Consequently I followed up one of the authors of this latest research – Dr Brad Opdyke of Australian National University. In a very upbeat press release from his university about this research he explained that: “Coralline algae play a really important role in the architecture of the reef. Without it, the reef would just be a big pile of rubble. “The clouds of climate change are very dark, but now there is this thin silver lining. The dolomite may just make some of the coralline stable enough to keep holding things together.”

However in discussing the research over the phone with Dr Opdyke he reinforced to me that this was most definitely only a “thin” silver lining and the clouds of climate change remain very dark. That’s because the coralline algae they investigated isn’t the same thing as coral. While their research found that the rim structure of coral reefs might be less vulnerable to dissolving from ocean acidification, the corals that make these reefs so beautiful and help provide the nurseries for so many fish, are still very much threatened by acidification.
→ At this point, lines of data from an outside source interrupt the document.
(* ===== verification/Uv.v ===== *)
(** * What the client uses of the event loop ([src/deps/uv])

    Timers are modelled from libuv's own [timer.c]: a timer has a callback or
    none, is active with a timeout or not, and keeps its repeat interval. The
    rest of the loop is the environment: which callbacks it owes the client
    (outstanding connect and write requests, asynchronous wake-ups, handles being
    closed) is recorded, and any of them may run next. *)

From S2P Require Import Prelude.
Local Open Scope Z_scope.

(** ** Timers *)

(** [timer_cb ≠ NULL], the timeout in milliseconds while the timer is active,
    and the repeat interval. *)
Record uv_timer_t := mkTimer {
  timer_has_cb : bool;
  timer_due : option Z;
  timer_repeat : Z
}.

#[export] Instance uv_timer_eq_dec : EqDecision uv_timer_t.
Proof. solve_decision. Defined.

Definition uv_timer_init : uv_timer_t := mkTimer false None 0.

Definition uv_timer_stop (t : uv_timer_t) : uv_timer_t :=
  match timer_due t with
  | None => t
  | Some _ => mkTimer (timer_has_cb t) None (timer_repeat t)
  end.

Definition uv_timer_start (timeout repeat : Z) (t : uv_timer_t) : uv_timer_t :=
  mkTimer true (Some (u64 timeout)) (u64 repeat).

(** The error code of [uv_timer_again] is never looked at. *)
Definition uv_timer_again (t : uv_timer_t) : uv_timer_t :=
  if negb (timer_has_cb t) then t
  else if negb (timer_repeat t =? 0) then
    uv_timer_start (timer_repeat t) (timer_repeat t) (uv_timer_stop t)
  else t.

Definition uv_timer_set_repeat (repeat : Z) (t : uv_timer_t) : uv_timer_t :=
  mkTimer (timer_has_cb t) (timer_due t) (u64 repeat).

(** [uv__run_timers] on an expired timer, before its callback. *)
Definition uv__run_timer (t : uv_timer_t) : uv_timer_t := uv_timer_again (uv_timer_stop t).

Definition timer_active (t : uv_timer_t) : bool :=
  match timer_due t with Some _ => true | None => false end.

Lemma stop_inactive t : timer_active (uv_timer_stop t) = false.
Proof. destruct t as [? [|] ?]; done. Qed.

Lemma stop_repeat t : timer_repeat (uv_timer_stop t) = timer_repeat t.
Proof. destruct t as [? [|] ?]; done. Qed.

Lemma stop_has_cb t : timer_has_cb (uv_timer_stop t) = timer_has_cb t.
Proof. destruct t as [? [|] ?]; done. Qed.

(** ** Handles and requests *)

Inductive timer_id := HeartbeatTimer | TimeoutTimer | HandshakeTimer | ReconnectTimer.

(** A handle the client can close: the socket of a transport, a timer, the
    wake-up of [pc_client_disconnect], the wake-up of a tcp request. *)
Inductive uv_handle :=
  | HSocket (transport : positive)
  | HTimer (t : timer_id)
  | HCloseAsync
  | HAsync (a : positive).

#[export] Instance timer_id_eq_dec : EqDecision timer_id.
Proof. solve_decision. Defined.

#[export] Instance uv_handle_eq_dec : EqDecision uv_handle.
Proof. solve_decision. Defined.

(** An outstanding request with the callback it was given and what its [data]
    holds: the transport and connect request of [uv_tcp_connect]; for
    [uv_write], the transport of a package the library sends itself, or the
    request or notify being sent. *)
Inductive uv_req :=
  | UvConnect (transport conn : positive)
  | UvHandshakeReq (transport : positive)
  | UvHandshakeAck (transport : positive)
  | UvHeartbeat (transport : positive)
  | UvRequest (req : positive)
  | UvNotify (req : positive).

#[export] Instance uv_req_eq_dec : EqDecision uv_req.
Proof. solve_decision. Defined.
Lemma shutdown_ok ex n req : triple (ready ex n) (uv_shutdown req) (returns ex n (UShutdown req)).
Proof.
  intros w Hr. pose proof Hr as ((C & _) & Hw & _). unfold uv_shutdown. go. unfold rule at 1.
  destruct (0 <=? io_fd_of (stream w)) eqn:Ef; [|by eexists]. go. go.
  destruct (_ || _) eqn:Eg.
  { eexists. split; [done|]. by apply returns_same. }
  rewrite !orb_false_iff in Eg. destruct Eg as ((((_ & _) & Es) & _) & Ec).
  go. go. go. unfold uv__io_start_out. erewrite uv_bind_Some.
  2: { go. go_assert; [|cbn; exact Ef]. done. }
  eexists. split; [done|]. apply (returns_quiet ex n (UShutdown req) true w); [done|done| |done|done|done|].
  - assert (shutdown_req (stream w) = None) as En.
    { destruct (shutdown_req (stream w)) eqn:E; [|done]. exfalso. assert (shutdown_req (stream w) ≠ None) as X by (by rewrite E). apply (c_shutreq _ _ C) in X. congruence. }
    destruct C as [C1 C2 C3 C4 C5 Cf Cr C6 C7 C8 C9 C10 C11 C12]. rewrite En in C7. unfold io_fd_of in *. cbn [count] in C7. split; unfold io_fd_of in *; cbn; try done; try lia; intros E; blia.
  - intros _ _ _ _. by left.
Qed.

Lemma close_ok ex n : triple (ready ex n) uv_close (returns ex n UClose).
Proof.
  intros w Hr. pose proof Hr as ((C & _) & Hw & _). unfold uv_close. go. unfold rule at 1.
  destruct (_ && _) eqn:Eg; [|by eexists]. apply andb_true_iff in Eg as [Eg1%negb_true_iff Eg2%negb_true_iff]. go. go.
  match goal with |- context [(_ ≫= _) ?m] => destruct (stream_close_run m) as (s & E & K & F1 & F2) end; [exact (core_stoppable ex _ C)|].
  rewrite (uv_bind_Some _ _ _ _ _ E). destruct K as ((L1 & L2 & L3) & K2 & K3 & K4 & K5 & K6 & K7 & K8). cbn in L1, L2, L3, K2, K3, K4, K5, K6, K7, K8.
  unfold uv__make_close_pending. erewrite uv_bind_Some.
  2: { go. go_assert; [|exact L1]. go_assert; [|cbn; by rewrite L2, Eg2]. done. }
  eexists. split; [done|]. apply (returns_quiet ex n UClose true w); [done|done| |done|done|done|].
  - destruct C as [C1 C2 C3 C4 C5 Cf Cr C6 C7 C8 C9 C10 C11 C12]. unfold io_fd_of.
    split; unfold io_fd_of in *; cbn; rewrite ?F2, ?K2, ?K3, ?K4, ?K5, ?K6, ?K7, ?K8, ?L1, ?L2, ?L3; try done; cbn; try lia.
  - intros _ _. cbn. unfold io_fd_of. cbn. rewrite F2. cbn. lia.
Qed.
In addition the lead author of the research cited by The Australian, Merinda Nash, subsequently wrote an article (republished by Climate Spectator) stating: “Coralline algae are not the same as the symbiotic zooxanthellae algae that live within the coral branch….a reef made only of coralline algae will not support the biodiversity presently found on our tropical reefs.” She concluded the article stating, “While this research shows that coralline algae may be more resilient than we thought, unfortunately, we still can’t rely on this to save our reefs.”

In addition to citing the work by Merinda Nash and Brad Opdyke, The Australian also referred to research by Professor Ove Hoegh-Guldberg to suggest that coral reefs were likely to be highly resilient to the effects of climate change. Climate Spectator asked Hoegh-Guldberg what he thought of the article in The Australian to which he replied, “amusing indeed.”

I also managed to get a detailed briefing with one of Hoegh-Guldberg’s fellow coral reef researchers at the University of Queensland, Professor Peter Mumby. He told me the article “absolutely misrepresents” the threat posed by rising CO2 to coral reefs. Mumby explained that the Nash-Opdyke paper had only looked at one species of corraline algae. However there were a range of other coralline algae that were very important in providing nursery habitat for new coral and these were definitely threatened by acidification.

Plus he added there were “many many species of coral vulnerable to acidification”. He also pointed out the article provided a “very inappropriate” impression, because there was abundant evidence that rising ocean temperature, not just ocean acidification, represented a major threat to coral’s survival. According to Mumby, while there was research to suggest some coral reef species have greater tolerance for change in temperature, there is “little doubt that the net overall effect [from global warming] will be greater stress and reduced levels of growth and survival of corals.”